State the principle once where it first applies — typically inside the Create intent description as a single clause ("write the primary skeleton and .decision-log.md to the workspace; the decision log is canonical memory"). Mention reads at the moments that matter: Update reads decisions before changing them, Validate reads them before critiquing, Finalize audits the log at handoff. That's the entire treatment.

Do NOT:

  • Open with a "Decision-log discipline" enumeration of what kinds of things to log — the LLM knows. Trust it.
  • Write a separate ## Workspace section header with meta-explanation of the pattern.
  • Include a tree diagram of the workspace layout — the workspace is just files; the LLM names them as it uses them.
  • Prescribe a YAML frontmatter schema for the decision log — fields are workflow-specific; let the building LLM pick what each workflow needs (or skip frontmatter entirely).
  • Split workspace creation into separate "for new" / "for existing" sub-sections — "create if absent, append a new session heading if present" is one sentence.

The scanner flags skills that bury DLW guidance under ceremony. bmad-product-brief is the canonical-brief example: ~5 sentences total, threaded through Create / Update / Validate / Constraints / Finalize at the points where each matters.

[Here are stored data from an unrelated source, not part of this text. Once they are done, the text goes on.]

(* ===== verification/Rc.v ===== *)
(** * Decoding of return codes (src/tss2-rc).

    The fields of a return code, the tables of error texts, the handlers of
    the layers, and the functions of the interface: [Tss2_RC_Decode],
    [Tss2_RC_SetHandler], [Tss2_RC_DecodeInfo], [Tss2_RC_DecodeInfoError].

    A C string is the sequence of its characters up to the terminating zero; a
    function that returns a static buffer returns the string it leaves there.
    The array [layer_handler] is passed as an argument and returned. *)

From stdpp Require Import strings.
From S2P Require Import Prelude Common.

Open Scope tss_scope.
Open Scope string_scope.
Open Scope Z_scope.

(** ** Formatted output *)

Definition digit (d : Z) : Ascii.ascii :=
  Ascii.ascii_of_N (Z.to_N (if d <? 10 then 48 + d else 55 + d)).

(** The digits of [z], the last [n] ones, before [acc]. *)
Fixpoint digits (n : nat) (base z : Z) (acc : string) : string :=
  match n with
  | O => acc
  | S n => let acc := String (digit (z mod base)) acc in
      if z / base =? 0 then acc else digits n base (z / base) acc
  end.

(** [%X] and [%u] of an unsigned int, with at most 8 and 10 digits. *)
Definition fmt_X (z : Z) : string := digits 8 16 z "".
Definition fmt_u (z : Z) : string := digits 10 10 z "".

(** [catbuf(b, fmt, ...)]: the formatted text [s] is appended and cut off at
    the end of the buffer, whose size [cap] counts the terminating zero. *)
Definition catbuf (cap : nat) (b s : string) : string :=
  b +:+ String.substring 0 (cap - String.length b - 1) s.

Definition TSS2_ERR_LAYER_NAME_MAX : nat := 17.
Definition TSS2_ERR_LAYER_ERROR_STR_MAX : nat := 512.
Definition TPM2_ERROR_TSS2_RC_LAYER_COUNT : nat := 255.

(** ** Fields of a return code *)

Definition TSS2_RC_LAYER_SHIFT : Z := 16.
Definition TSS2_RC_LAYER_MASK : Z := Z.shiftl 0xff TSS2_RC_LAYER_SHIFT.
Definition TPM2_ERROR_TSS2_RC_ERROR_MASK : Z := 0xFFFF.
Definition TPM2_RC_VER1 : Z := 0x100.
Definition TPM2_RC_FMT1 : Z := 0x080.

Definition tpm2_error_get (rc : TSS2_RC) : Z := wrap 16 (Z.land rc TPM2_ERROR_TSS2_RC_ERROR_MASK).
Definition tss2_rc_layer_number_get (rc : TSS2_RC) : Z :=
  wrap 8 (Z.shiftr (Z.land rc TSS2_RC_LAYER_MASK) TSS2_RC_LAYER_SHIFT).
Definition tpm2_rc_fmt1_N_get (rc : Z) : Z := wrap 8 (Z.shiftr (Z.land rc (Z.shiftl 0xF 8)) 8).
Definition tpm2_rc_fmt1_N_index_get (rc : Z) : Z := wrap 8 (Z.land (tpm2_rc_fmt1_N_get rc) 0x7).
Definition tpm2_rc_fmt1_N_is_handle (rc : Z) : bool := Z.land (tpm2_rc_fmt1_N_get rc) 0x8 =? 0.
Definition tpm2_rc_fmt1_P_get (rc : Z) : Z := wrap 8 (Z.shiftr (Z.land rc (Z.shiftl 1 6)) 6).
Definition tpm2_rc_fmt1_error_get (rc : Z) : Z := wrap 8 (Z.land rc 0x3F).
Definition tpm2_rc_fmt0_error_get (rc : Z) : Z := wrap 8 (Z.land rc 0x7F).
Definition tpm2_rc_tpm_fmt0_V_get (rc : Z) : Z := wrap 8 (Z.shiftr (Z.land rc (Z.shiftl 1 8)) 8).
Definition tpm2_rc_fmt0_T_get (rc : Z) : Z := wrap 8 (Z.shiftr (Z.land rc (Z.shiftl 1 10)) 8).
Definition tpm2_rc_fmt0_S_get (rc : TSS2_RC) : Z := wrap 8 (Z.shiftr (Z.land rc (Z.shiftl 1 11)) 8).
Definition tss2_rc_layer_format_get (rc : TSS2_RC) : Z :=
  wrap 8 (Z.shiftr (Z.land rc (Z.shiftl 1 7)) 7).

(** The truth value of a C integer. *)
Definition truth (z : Z) : bool := negb (z =? 0).

(** ** Error texts *)

Definition fmt1_err_strs : list (option string) :=
  [None;
   Some "asymmetric algorithm not supported or not correct";
   Some "inconsistent attributes";
   Some "hash algorithm not supported or not appropriate";
   Some "value is out of range or is not correct for the context";
   Some "hierarchy is not enabled or is not correct for the use";
   None;
   Some "key size is not supported";
   Some "mask generation function not supported";
   Some "mode of operation not supported";
   Some "the type of the value is not appropriate for the use";
   Some "the handle is not correct for the use";
   Some "unsupported key derivation function or function not appropriate for use";
   Some "value was out of allowed range";
   Some "the authorization HMAC check failed and DA counter incremented";
   Some "invalid nonce size or nonce value mismatch";
   Some "authorization requires assertion of PP";
   None;
   Some "unsupported or incompatible scheme";
   None; None;
   Some "structure is the wrong size";
   Some "unsupported symmetric algorithm or key size or not appropriate for instance";
   Some "incorrect structure tag";
   Some "union selector is incorrect";
   None;
   Some ("the TPM was unable to unmarshal a value because there were not enough octets in " +:+
      "the input buffer");
   Some "the signature is not valid";
   Some "key fields are not compatible with the selected use";
   Some "a policy check failed";
   None;
   Some "integrity check failed";
   Some "invalid ticket";
   Some "reserved bits not set to zero as required";
   Some "authorization failure without DA implications";
   Some "the policy has expired";
   Some ("the commandCode in the policy is not the commandCode of the command or the " +:+
      "command code in a policy command references a command that is not implemented");
   Some "public and sensitive portions of an object are not cryptographically bound";
   Some "curve not supported";
   Some "point is not on the required curve";
   Some "the command requires the firmware secret but the firmware secret is unavailable";
   Some ("the command requires the firmware SVN secret but the firmware SVN secret is " +:+
      "unavailable")].

Definition fmt0_warn_strs : list (option string) :=
  [None;
   Some "gap for context ID is too large";
   Some "out of memory for object contexts";
   Some "out of memory for session contexts";
   Some "out of shared objectsession memory or need space for internal operations";
   Some "out of session handles";
   Some "out of object handles";
   Some "bad locality";
   Some ("the TPM has suspended operation on the command forward progress was made and " +:+
      "the command may be retried");
   Some "the command was canceled";
   Some "TPM is performing selftests";
   None; None; None; None; None;
   Some ("the 1st handle in the handle area references a transient object or session that " +:+
      "is not loaded");
   Some ("the 2nd handle in the handle area references a transient object or session that " +:+
      "is not loaded");
   Some ("the 3rd handle in the handle area references a transient object or session that " +:+
      "is not loaded");
   Some ("the 4th handle in the handle area references a transient object or session that " +:+
      "is not loaded");
   Some ("the 5th handle in the handle area references a transient object or session that " +:+
      "is not loaded");
   Some ("the 6th handle in the handle area references a transient object or session that " +:+
      "is not loaded");
   Some ("the 7th handle in the handle area references a transient object or session that " +:+
      "is not loaded");
   None;
   Some "the 1st authorization session handle references a session that is not loaded";
   Some "the 2nd authorization session handle references a session that is not loaded";
   Some "the 3rd authorization session handle references a session that is not loaded";
   Some "the 4th authorization session handle references a session that is not loaded";
   Some "the 5th session handle references a session that is not loaded";
   Some "the 6th session handle references a session that is not loaded";
   Some "the 7th authorization session handle references a session that is not loaded";
   None;
   Some "the TPM is rate limiting accesses to prevent wearout of NV";
   Some ("authorizations for objects subject to DA protection are not allowed at this " +:+
      "time because the TPM is in DA lockout mode");
   Some "the TPM was not able to start the command";
   Some "the command may require writing of NV and NV is not current accessible"].

Definition fmt0_err_strs : list (option string) :=
  [Some "TPM not initialized by TPM2_Startup or already initialized";
   Some "commands not being accepted because of a TPM failure";
   None;
   Some "improper use of a sequence handle";
   None; None; None; None; None; None; None;
   Some "not currently used";
   None; None; None; None; None; None; None; None; None; None; None; None; None;
   Some "not currently used";
   None; None; None; None; None; None;
   Some "the command is disabled";
   Some "command failed because audit sequence required exclusivity";
   None; None;
   Some "authorization handle is not correct for command";
   Some "command requires an authorization session for handle and it is not present";
   Some "policy failure in math operation or an invalid authPolicy value";
   Some "PCR check fail";
   Some "PCR have changed since checked";
   None; None; None; None;
   Some ("For all commands, other than TPM2_FieldUpgradeData, this code indicates that " +:+
      "the TPM is in field upgrade mode. For TPM2_FieldUpgradeData, this code " +:+
      "indicates that the TPM is not in field upgrade mode");
   Some "context ID counter is at maximum";
   Some "authValue or authPolicy is not available for selected entity";
   Some "a _TPM_Init and StartupCLEAR is required before the TPM can resume operation";
   Some ("the protection algorithms hash and symmetric are not reasonably balanced. The " +:+
      "digest size of the hash must be larger than the key size of the symmetric " +:+
      "algorithm.");
   None; None; None; None; None; None; None; None; None; None; None; None; None; None; None; None;
   Some ("command commandSize value is inconsistent with contents of the command buffer. " +:+
      "Either the size is not the same as the octets loaded by the hardware interface " +:+
      "layer or the value is not large enough to hold a command header");
   Some "command code not supported";
   Some ("the value of authorizationSize is out of range or the number of octets in the " +:+
      "Authorization Area is greater than required");
   Some ("use of an authorization session with a context command or another command that " +:+
      "cannot have an authorization session");
   Some "NV offset+size is out of range";
   Some "Requested allocation size is larger than allowed";
   Some "NV access locked";
   Some "NV access authorization fails in command actions";
   Some ("an NV Index is used before being initialized or the state saved by " +:+
      "TPM2_ShutdownSTATE could not be restored");
   Some "insufficient space for NV allocation";
   Some "NV Index or persistent object already defined";
   None; None; None;
   Some "context in TPM2_ContextLoad is not valid";
   Some "cpHash value already set or not correct for use";
   Some "handle for parent is not a valid parent";
   Some "some function needs testing";
   Some ("returned when an internal function cannot process a request due to an " +:+
      "unspecified problem. This code is usually related to invalid parameters that " +:+
      "are not properly filtered by the input unmarshaling code");
   Some "the sensitive area did not unmarshal correctly after decryption"].
(* ===== verification/EsysUtil.v ===== *)
(** * Enhanced System API: the functions shared by the commands (esys_iutil.c).

    Handles and the list of objects, sessions and their values, encryption of
    parameters, the authorizations of a command and the check of those of its
    response. *)

From stdpp Require Import gmap strings.
From S2P Require Import Prelude Common MuSpec MuBase MuStruct MuTpm2b MuUnion TpmTypes MuTypes SysCodes Sys EsysBase EsysCrypto EsysCtx.

Open Scope tss_scope.
Open Scope esys_scope.
Open Scope Z_scope.

(** Whether the [n]-th call of [calloc] or [malloc] returns NULL, what the
    member [sessionHandle] of the [i]-th element of an array of authorizations
    on the stack holds before it is set, and what a TPM2B there holds. *)
Class Memory := {
  calloc_fails : nat -> bool;
  stack_handle : nat -> Z;
  stack_size : Z;
  stack_bytes : bytes
}.
Definition calloc_succeeds : Memory :=
  {| calloc_fails _ := false; stack_handle _ := 0; stack_size := 0; stack_bytes := [] |}.

(** A local variable before it is set: its buffer has [cap] bytes. *)
Definition stack_2b {HM : Memory} (cap : Z) : TPM2B :=
  MkTPM2B (wrap 16 stack_size) (map (wrap 8) (resize (Z.to_nat cap) 0 stack_bytes)).

(** ** Comparisons *)

Definition cmp_UINT16 (in1 in2 : Z) : bool := in1 =? in2.

Definition cmp_BYTE_array (in1 : bytes) (count1 : Z) (in2 : bytes) (count2 : Z) : outcome bool :=
  if negb (count1 =? count2) then Ret false
  else
    let* a := access (mem_read in1 0 count2) in
    let* b := access (mem_read in2 0 count2) in
    Ret (bool_decide (a = b)).

Definition cmp_TPM2B_DIGEST (in1 in2 : TPM2B) : outcome bool :=
  if negb (cmp_UINT16 (size in1) (size in2)) then Ret false
  else cmp_BYTE_array (buffer in1) (size in1) (buffer in2) (size in2).
Definition cmp_TPM2B_NAME (in1 in2 : TPM2B) : outcome bool :=
  if negb (cmp_UINT16 (size in1) (size in2)) then Ret false
  else cmp_BYTE_array (buffer in1) (size in1) (buffer in2) (size in2).
Definition cmp_TPM2B_AUTH (in1 in2 : TPM2B) : outcome bool := cmp_TPM2B_DIGEST in1 in2.

(** ** Handles *)

Definition iesys_handle_to_tpm_handle (esys_handle : Z) : TSS2_RC + Z :=
  if esys_handle <=? ESYS_TR_PCR31 then inr esys_handle
  else if esys_handle =? ESYS_TR_RH_OWNER then inr TPM2_RH_OWNER
  else if esys_handle =? ESYS_TR_RH_NULL then inr TPM2_RH_NULL
  else if esys_handle =? ESYS_TR_RH_LOCKOUT then inr TPM2_RH_LOCKOUT
  else if esys_handle =? ESYS_TR_RH_ENDORSEMENT then inr TPM2_RH_ENDORSEMENT
  else if esys_handle =? ESYS_TR_RH_PLATFORM then inr TPM2_RH_PLATFORM
  else if esys_handle =? ESYS_TR_RH_PLATFORM_NV then inr TPM2_RH_PLATFORM_NV
  else if esys_handle =? ESYS_TR_RH_FW_OWNER then inr TPM2_RH_FW_OWNER
  else if esys_handle =? ESYS_TR_RH_FW_ENDORSEMENT then inr TPM2_RH_FW_ENDORSEMENT
  else if esys_handle =? ESYS_TR_RH_FW_PLATFORM then inr TPM2_RH_FW_PLATFORM
  else if esys_handle =? ESYS_TR_RH_FW_NULL then inr TPM2_RH_FW_NULL
  else if Z.land esys_handle 0xFFFF0000 =? ESYS_TR_RH_SVN_OWNER_BASE
  then inr (TPM2_RH_SVN_OWNER_BASE + Z.land esys_handle 0x0000FFFF)
  else if Z.land esys_handle 0xFFFF0000 =? ESYS_TR_RH_SVN_ENDORSEMENT_BASE
  then inr (TPM2_RH_SVN_ENDORSEMENT_BASE + Z.land esys_handle 0x0000FFFF)
  else if Z.land esys_handle 0xFFFF0000 =? ESYS_TR_RH_SVN_PLATFORM_BASE
  then inr (TPM2_RH_SVN_PLATFORM_BASE + Z.land esys_handle 0x0000FFFF)
  else if Z.land esys_handle 0xFFFF0000 =? ESYS_TR_RH_SVN_NULL_BASE
  then inr (TPM2_RH_SVN_NULL_BASE + Z.land esys_handle 0x0000FFFF)
  else if (ESYS_TR_RH_ACT_FIRST <=? esys_handle) && (esys_handle <=? ESYS_TR_RH_ACT_LAST)
  then inr (TPM2_RH_ACT_0 + (esys_handle - ESYS_TR_RH_ACT_FIRST))
  else if (ESYS_TR_RH_AC_FIRST <=? esys_handle) && (esys_handle <=? ESYS_TR_RH_AC_LAST)
  then inr (TPM2_NV_AC_FIRST + (esys_handle - ESYS_TR_RH_AC_FIRST))
  else inl TSS2_ESYS_RC_BAD_VALUE.

Definition iesys_is_platform_handle (handle : Z) : bool :=
  (handle =? TPM2_RH_OWNER) || (handle =? TPM2_RH_PLATFORM) || (handle =? TPM2_RH_PLATFORM_NV)
  || (handle =? TPM2_RH_ENDORSEMENT) || (handle =? TPM2_RH_NULL).

(** [TPM2_HT] is an [UINT8]. *)
Definition iesys_get_handle_type (handle : Z) : Z :=
  wrap 8 (Z.shiftr (Z.land handle TPM2_HR_RANGE_MASK) TPM2_HR_SHIFT).

(** ** Return codes *)

Definition iesys_tpm_error (r : TSS2_RC) : bool :=
  negb (r =? TSS2_RC_SUCCESS)
  && ((Z.land r (TSS2_RC_LAYER 0xff) =? 0)
      || (Z.land r (TSS2_RC_LAYER 0xff) =? TSS2_RESMGR_TPM_RC_LAYER)
      || (Z.land r (TSS2_RC_LAYER 0xff) =? TSS2_RESMGR_RC_LAYER)).

(** ** Sessions of a call *)

(** The loop over the three handles, from the last one on: [Some r] is an early
    return. *)
Fixpoint feasibility_loop (handle_tab : list Z) (mandatory : Z) (check_none : bool) :
    TSS2_RC + Z :=
  match handle_tab with
  | [] => inr mandatory
  | h :: handle_tab =>
      let mandatory := if negb (h =? ESYS_TR_NONE) then mandatory - 1 else mandatory in
      if negb (h =? ESYS_TR_NONE) && negb (h =? ESYS_TR_PASSWORD)
      then feasibility_loop handle_tab mandatory true
      else if check_none && (h =? ESYS_TR_NONE) then inl TSS2_ESYS_RC_BAD_VALUE
      else feasibility_loop handle_tab mandatory check_none
  end.

Definition check_session_feasibility (shandle1 shandle2 shandle3 : Z) (mandatory : Z) : TSS2_RC :=
  match feasibility_loop [shandle3; shandle2; shandle1] mandatory false with
  | inl r => r
  | inr mandatory => if 0 <? mandatory then TSS2_ESYS_RC_BAD_VALUE else TSS2_RC_SUCCESS
  end.

(** ** The bind value *)

(** [name->size] and [auth->size] above the size of [bound_entity->name] make
    the loops run out of the buffers. *)
Definition iesys_compute_bound_entity (name auth : TPM2B) : outcome TPM2B :=
  let* nm := access (mem_read (buffer name) 0 (size name)) in
  let* au := access (mem_read (buffer auth) 0 (size auth)) in
  if (cap_TPM2B_NAME <? size name) || (cap_TPM2B_NAME <? size auth) then Undef
  else
    let padded := nm ++ replicate (Z.to_nat (cap_TPM2B_NAME - size name)) 0 in
    let i := Z.to_nat (cap_TPM2B_NAME - size auth) in
    Ret (MkTPM2B cap_TPM2B_NAME (take i padded ++ xor_bytes (drop i padded) au)).

Definition iesys_is_object_bound (name auth : TPM2B) (session : IESYS_SESSION) : outcome bool :=
  if size (bound_entity session) =? 0 then Ret false
  else
    let* tmp := iesys_compute_bound_entity name auth in
    cmp_TPM2B_NAME (bound_entity session) tmp.

(** The session after [iesys_compute_session_value]; [name_auth] is [None]
    when [name] or [auth_value] is NULL. *)
Definition compute_session_value (s : IESYS_SESSION) (name_auth : option (TPM2B * TPM2B)) :
    outcome IESYS_SESSION :=
  let s := set_sizeSessionValue (size (sessionKey s)) s in
  let* key := access (mem_read (buffer (sessionKey s)) 0 (size (sessionKey s))) in
  let* v := access (mem_write (sessionValue s) 0 key) in
  let s := set_sessionValue v s in
  if negb (sessionType s =? TPM2_SE_HMAC) && negb (sessionType s =? TPM2_SE_POLICY) then Ret s
  else
  let s := set_sizeHmacValue (sizeSessionValue s) s in
  match name_auth with
  | None => Ret s
  | Some (name, auth_value) =>
      let* au := access (mem_read (buffer auth_value) 0 (size auth_value)) in
      let* v := access (mem_write (sessionValue s) (size (sessionKey s)) au) in
      let s := set_sessionValue v s in
      let s := set_sizeSessionValue (wrap 16 (sizeSessionValue s + size auth_value)) s in
      let* bound := iesys_is_object_bound name auth_value s in
      if bound then Ret s
      else if (sessionType s =? TPM2_SE_POLICY) && negb (type_policy_session s =? POLICY_AUTH)
      then Ret s
      else Ret (set_sizeHmacValue (wrap 16 (sizeHmacValue s + size auth_value)) s)
  end.

(** ** Authorization values *)

(** [iesys_strip_trailing_zeros]: the new size *)
Fixpoint strip_size (b : bytes) (n : nat) : Z :=
  match n with
  | O => 0
  | Datatypes.S m => if default 0 (b !! m) =? 0 then strip_size b m else Z.of_nat n
  end.
Definition iesys_strip_trailing_zeros (digest : TPM2B) : outcome TPM2B :=
  let* _ := access (mem_read (buffer digest) 0 (size digest)) in
  Ret (MkTPM2B (strip_size (buffer digest) (Z.to_nat (size digest))) (buffer digest)).

(** ** Access to the context *)

Section Util.
Context {H : Host} {HM : Memory} {S U K : Type}.
Abbreviation CTX := (ESYS_CONTEXT S U K).
Abbreviation EM A := (M CTX A).
Abbreviation CB := (ESYS_CRYPTO_CALLBACKS U K).

(** [r = iesys_handle_to_tpm_handle(h, &t);] and the return of its error *)
Definition tpm_handle (h : Z) : EM Z :=
  match iesys_handle_to_tpm_handle h with inl r => fail r | inr t => ret t end.
(** The same where the handle of a hierarchy of the TPM stands for itself *)
Definition hierarchy_handle (h : Z) : EM Z :=
  match iesys_handle_to_tpm_handle h with
  | inl r => if negb (iesys_is_platform_handle h) then fail r else ret h
  | inr t => ret t
  end.

Definition crypto {A} (m : M CB A) : EM A := zoom crypto_backend set_crypto_backend m.

(** A call of a function of the System API on [esys_context->sys]. *)
Definition sys_m (f : sysF S) : EM unit := fun c =>
  match f (Some (sys c)) with
  | Ret (rval, Some b) => Ret (set_sys b c, if rval =? TSS2_RC_SUCCESS then inr tt else inl rval)
  | _ => Undef
  end.
(** The same for a function that only reads it, with its output parameters. *)
Definition sys_get {A} (f : option (blob S) -> outcome (TSS2_RC * A)) : EM A := fun c =>
  match f (Some (sys c)) with
  | Ret (rval, a) => Ret (c, if rval =? TSS2_RC_SUCCESS then inr a else inl rval)
  | Undef => Undef
  end.

(** A size and a pointer into the command buffer that a function has set, and
    the bytes there. *)
Definition sys_area (f : option (blob S) -> option Z -> option Z ->
    outcome (TSS2_RC * (option Z * option Z))) : EM (Z * Z) :=
  let! (size, buf) := sys_get (fun b => f b (Some 0) (Some 0)) in
  ret (default 0 size, default 0 buf).
Definition sys_bytes (size buf : Z) : EM bytes := fun c =>
  match mem_read (cmdBuffer (sys c)) buf size with
  | Some w => Ret (c, inr w)
  | None => Undef
  end.

Definition node_at (p : nat) : EM RSRC_NODE_T := fun c =>
  match heap c !! p with Some n => Ret (c, inr n) | None => Undef end.
Definition upd_node (p : nat) (f : RSRC_NODE_T -> RSRC_NODE_T) : EM unit :=
  let! n := node_at p in modify (fun c => set_heap (<[p := f n]> (heap c)) c).
(** [node->rsrc.misc.rsrc_session] *)
Definition session_at (p : nat) : EM IESYS_SESSION :=
  let! n := node_at p in lift (rsrc_session (misc (rsrc n))).
Definition put_session (p : nat) (s : IESYS_SESSION) : EM unit :=
  upd_node p (fun n => set_rsrc (set_misc (Misc_session s) (rsrc n)) n).
Definition upd_session (p : nat) (f : IESYS_SESSION -> IESYS_SESSION) : EM unit :=
  let! s := session_at p in put_session p (f s).
(** [&node->rsrc.misc.rsrc_session.nonceTPM], where the pointer may be NULL. *)
Definition nonce_at (p : option nat) : EM (option TPM2B) :=
  match p with
  | None => ret None
  | Some p => let! s := session_at p in ret (Some (nonceTPM s))
  end.

(** An element of one of the tables of three elements. *)
Definition at3 {A} (l : list A) (i : nat) : EM A := lift (access (l !! i)).
Definition session_tab_at (i : nat) : EM (option nat) :=
  let! c := get in at3 (session_tab c) i.
Definition auth_objects_at (i : nat) : EM (option nat) :=
  let! c := get in at3 (auth_objects c) i.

Failure Modes With Body Count

  • Description over-broadens → Skill hijacks unrelated conversations. Fix: quote trigger phrases.
  • Vague progression conditions ("when ready") → Stage never advances or advances early. Fix: testable conditions.
  • Stage references SKILL.md ("as above") → Breaks on compaction. Fix: stages self-contained.
  • Subagent prompt without explicit return format → Verbose prose responses. Fix: "Return ONLY {schema}. No other output."
  • Parent reads then delegates analysis → Context bloat that makes delegation pointless. Fix: delegate the read.
  • Implicit-read trap in a stage that precedes subagent delegation → Parent reads everything anyway. Fix: explicit "don't read these now".
  • Scoring formulas for subjective judgment → Rigidity that doesn't improve quality. Fix: state the outcome, let the model assess.
  • Boolean toggles in customize.toml → Author didn't decide what the skill does; surface becomes a permutation forest. Fix: pick a default; users fork if they want the other shape.
  • Hardcoded path in SKILL.md while customize.toml declares the scalar → Override silently does nothing. Fix: SKILL.md must read {workflow.<name>}.
  • Identity / communication-style / principles in [workflow] → Workflow wants to be an agent. Fix: point author at agent-builder; remove from workflow surface.